→ Aim of the task:
Line count for "Definition": report how many lines in this material hold that string, with the number alone as the answer.

→ Records supplied:

********************

(** * Gutenberg books API: the filter, count, sort and page engine of [get_books]

    A shallow embedding of [src/main.py].  Python values are modelled as
    follows: [str] as [string] (the development covers ASCII text), [int] as
    [Z], [Optional[str]] as [option string], lists as [list].  The relational
    store behind the SQLAlchemy session is a record of tables; a query is
    evaluated by explicit joins, a WHERE condition, DISTINCT, ORDER BY,
    OFFSET and LIMIT on lists of rows. *)

From Stdlib Require Import ZArith List String Ascii Bool Lia Permutation Sorted.
Import ListNotations.
Local Open Scope string_scope.
Local Open Scope list_scope.
Local Open Scope Z_scope.

(** ** Python string operations used by the source *)

Module Py.

(** [bool(value)] for an [Optional[str]]: [None] and [""] are falsy. *)
Definition truthy (value : option string) : bool :=
  match value with
  | None => false
  | Some "" => false
  | Some _ => true
  end.

(** The ASCII characters [str.isspace] accepts: tab, line feed, vertical
    tab, form feed, carriage return, the four separators 0x1c..0x1f and
    the space. *)
Definition isspace (c : ascii) : bool :=
  let n := nat_of_ascii c in
  ((9 <=? n)%nat && (n <=? 13)%nat) || ((28 <=? n)%nat && (n <=? 32)%nat).

Fixpoint lstrip (s : string) : string :=
  match s with
  | "" => ""
  | String c r => if isspace c then lstrip r else s
  end.

Fixpoint rstrip (s : string) : string :=
  match s with
  | "" => ""
  | String c r =>
      match rstrip r with
      | "" => if isspace c then "" else String c ""
      | r' => String c r'
      end
  end.
Lemma deepcopy_copies N fuel : copies N (deepcopy fuel).
Proof.
  induction fuel as [|fuel IH]; intros h memo v v' h' memo'.
  - destruct v as [s|a]; simpl.
    + intros [= <- <- <-] Hinv. split; [apply extends_refl | done].
    + destruct (memo !! a) as [a'|] eqn:Hm; [|done].
      intros [= <- <- <-] Hinv. split; [apply extends_refl|]. split; [done|].
      exists a'. split; [done|]. by eapply (inv_memo _ _ _ Hinv).
  - destruct v as [s|a]; simpl.
    + intros [= <- <- <-] Hinv. split; [apply extends_refl | done].
    + destruct (memo !! a) as [a'|] eqn:Hm.
      { intros [= <- <- <-] Hinv. split; [apply extends_refl|]. split; [done|].
        exists a'. split; [done|]. by eapply (inv_memo _ _ _ Hinv). }
      destruct (h !! a) as [[root fields|its]|] eqn:Ha; [| |done].
      * destruct (copy_all (deepcopy fuel) (h ++ [CDict root []])
                    (<[a := length h]> memo) fields.*2)
          as [[[vs h1] memo1]|] eqn:Hall; [|done].
        intros [= <- <- <-] Hinv.
        destruct (copy_all_copies N _ IH _ _ _ _ _ _ Hall) as (He & Hinv1 & Hvs);
          [by apply copy_inv_alloc|].
        pose proof (inv_length _ _ _ Hinv) as Hlen.
        split; [by eapply extends_alloc_fill|]. split.
        -- apply copy_inv_fill; [done | done |]. simpl.
           rewrite snd_zip by (rewrite <- (Forall2_length _ _ _ Hvs), !length_fmap; lia).
           eapply Forall_impl; [eapply Forall2_Forall_r; [exact Hvs|]|].
           ++ apply Forall_forall. intros x _ y Hxy. exact (copy_of_fresh _ _ _ Hxy).
           ++ done.
        -- by exists (length h).
      * destruct (copy_all (deepcopy fuel) (h ++ [CList []])
                    (<[a := length h]> memo) its)
          as [[[vs h1] memo1]|] eqn:Hall; [|done].
        intros [= <- <- <-] Hinv.
        destruct (copy_all_copies N _ IH _ _ _ _ _ _ Hall) as (He & Hinv1 & Hvs);
          [by apply copy_inv_alloc|].
        pose proof (inv_length _ _ _ Hinv) as Hlen.
        split; [by eapply extends_alloc_fill|]. split.
        -- apply copy_inv_fill; [done | done |]. simpl.
           eapply Forall_impl; [eapply Forall2_Forall_r; [exact Hvs|]|].
           ++ apply Forall_forall. intros x _ y Hxy. exact (copy_of_fresh _ _ _ Hxy).
           ++ done.
        -- by exists (length h).
Qed.

Lemma copy_inv_start h : copy_inv (length h) h ∅.
Proof.
  constructor; [done | by intros a b; rewrite lookup_empty |].
  intros b c Hb Hl. apply lookup_lt_Some in Hl. lia.
Qed.

(** The copy of a container met for the first time is the next container
    of the store. *)
Lemma deepcopy_allocates (fuel : nat) (h h' : heap) (a : addr)
    (v' : value) (memo' : copy_memo) :
  deepcopy fuel h ∅ (VRef a) = Some (v', h', memo') →
  v' = VRef (length h) ∧ length h < length h'.
Proof.
  intros Hcopy.
  destruct fuel as [|fuel]; simpl in Hcopy; rewrite lookup_empty in Hcopy; [done|].
  destruct (h !! a) as [[root fields|its]|]; [| |done].
  - destruct (copy_all _ _ _ _) as [[[vs h1] memo1]|] eqn:Hall; [|done].
    injection Hcopy as <- <- <-. split; [done|]. rewrite length_insert.
    destruct (copy_all_copies (length h) _ (deepcopy_copies (length h) fuel)
                _ _ _ _ _ _ Hall) as ([Hl1 _] & _);
      [apply copy_inv_alloc; [apply copy_inv_start | done]|].
    rewrite length_app in Hl1. simpl in Hl1. lia.
  - destruct (copy_all _ _ _ _) as [[[vs h1] memo1]|] eqn:Hall; [|done].
    injection Hcopy as <- <- <-. split; [done|]. rewrite length_insert.
    destruct (copy_all_copies (length h) _ (deepcopy_copies (length h) fuel)
                _ _ _ _ _ _ Hall) as ([Hl1 _] & _);
      [apply copy_inv_alloc; [apply copy_inv_start | done]|].
    rewrite length_app in Hl1. simpl in Hl1. lia.
Qed.

(** X18 — [deepcopy] builds the copy out of new containers only.  When a
    copy of a container has been made, the containers that existed before
    are all exactly as they were, the copy is a container that did not
    exist before, and no container made for the copy refers to one that
    existed before: the copy shares nothing with the original, whatever
    sharing or cycles the original has. *)
Theorem deepcopy_shares_nothing (fuel : nat) (h h' : heap) (a : addr)
    (v' : value) (memo' : copy_memo) :
  deepcopy fuel h ∅ (VRef a) = Some (v', h', memo') →
  v' = VRef (length h)
  ∧ length h < length h'
  ∧ (∀ b, b < length h → h' !! b = h !! b)
  ∧ (∀ b c, length h ≤ b → h' !! b = Some c →
            Forall (fresh_from (length h)) (child_values c)).
Proof.
  intros Hcopy.
  destruct (deepcopy_copies (length h) fuel _ _ _ _ _ _ Hcopy (copy_inv_start h))
    as ([Hlen Hext] & Hinv & _).
  destruct (deepcopy_allocates _ _ _ _ _ _ Hcopy) as [-> Hlt].
  split; [done|]. split; [done|]. split; [done|].
  apply (inv_fresh _ _ _ Hinv).
Qed.

Lemma deepcopy_shares_nothing_witness :
  let h := [CDict false [("node_uid", VScalar (SStr "t-1")); ("group", VRef 1)];
            CList [VRef 2; VRef 2];
            CDict false [("uid", VScalar (SStr "g")); ("owner", VRef 0)]] in
  let h' := h ++ [CDict false [("node_uid", VScalar (SStr "t-1")); ("group", VRef 4)];
                  CList [VRef 5; VRef 5];
                  CDict false [("uid", VScalar (SStr "g")); ("owner", VRef 3)]] in
  deepcopy 4 h ∅ (VRef 0) = Some (VRef 3, h', {[0 := 3; 1 := 4; 2 := 5]})
  ∧ (∀ b, b < length h → h' !! b = h !! b)
  ∧ (∀ b c, length h ≤ b → h' !! b = Some c →
            Forall (fresh_from (length h)) (child_values c)).
Proof.
  intros h h'.
  assert (deepcopy 4 h ∅ (VRef 0) = Some (VRef 3, h', {[0 := 3; 1 := 4; 2 := 5]}))
    as Hcopy by (vm_compute; reflexivity).
  split; [exact Hcopy|].
  by destruct (deepcopy_shares_nothing 4 h h' 0 _ _ Hcopy) as (_ & _ & ? & ?).
Defined.

End DeepCopy.

(** * Cloning a grid: what is new and what is left alone *)

Section CloneFrame.
Import JSONTreeWalker JSONCatalog CountryData.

********************

→ Answer area:
2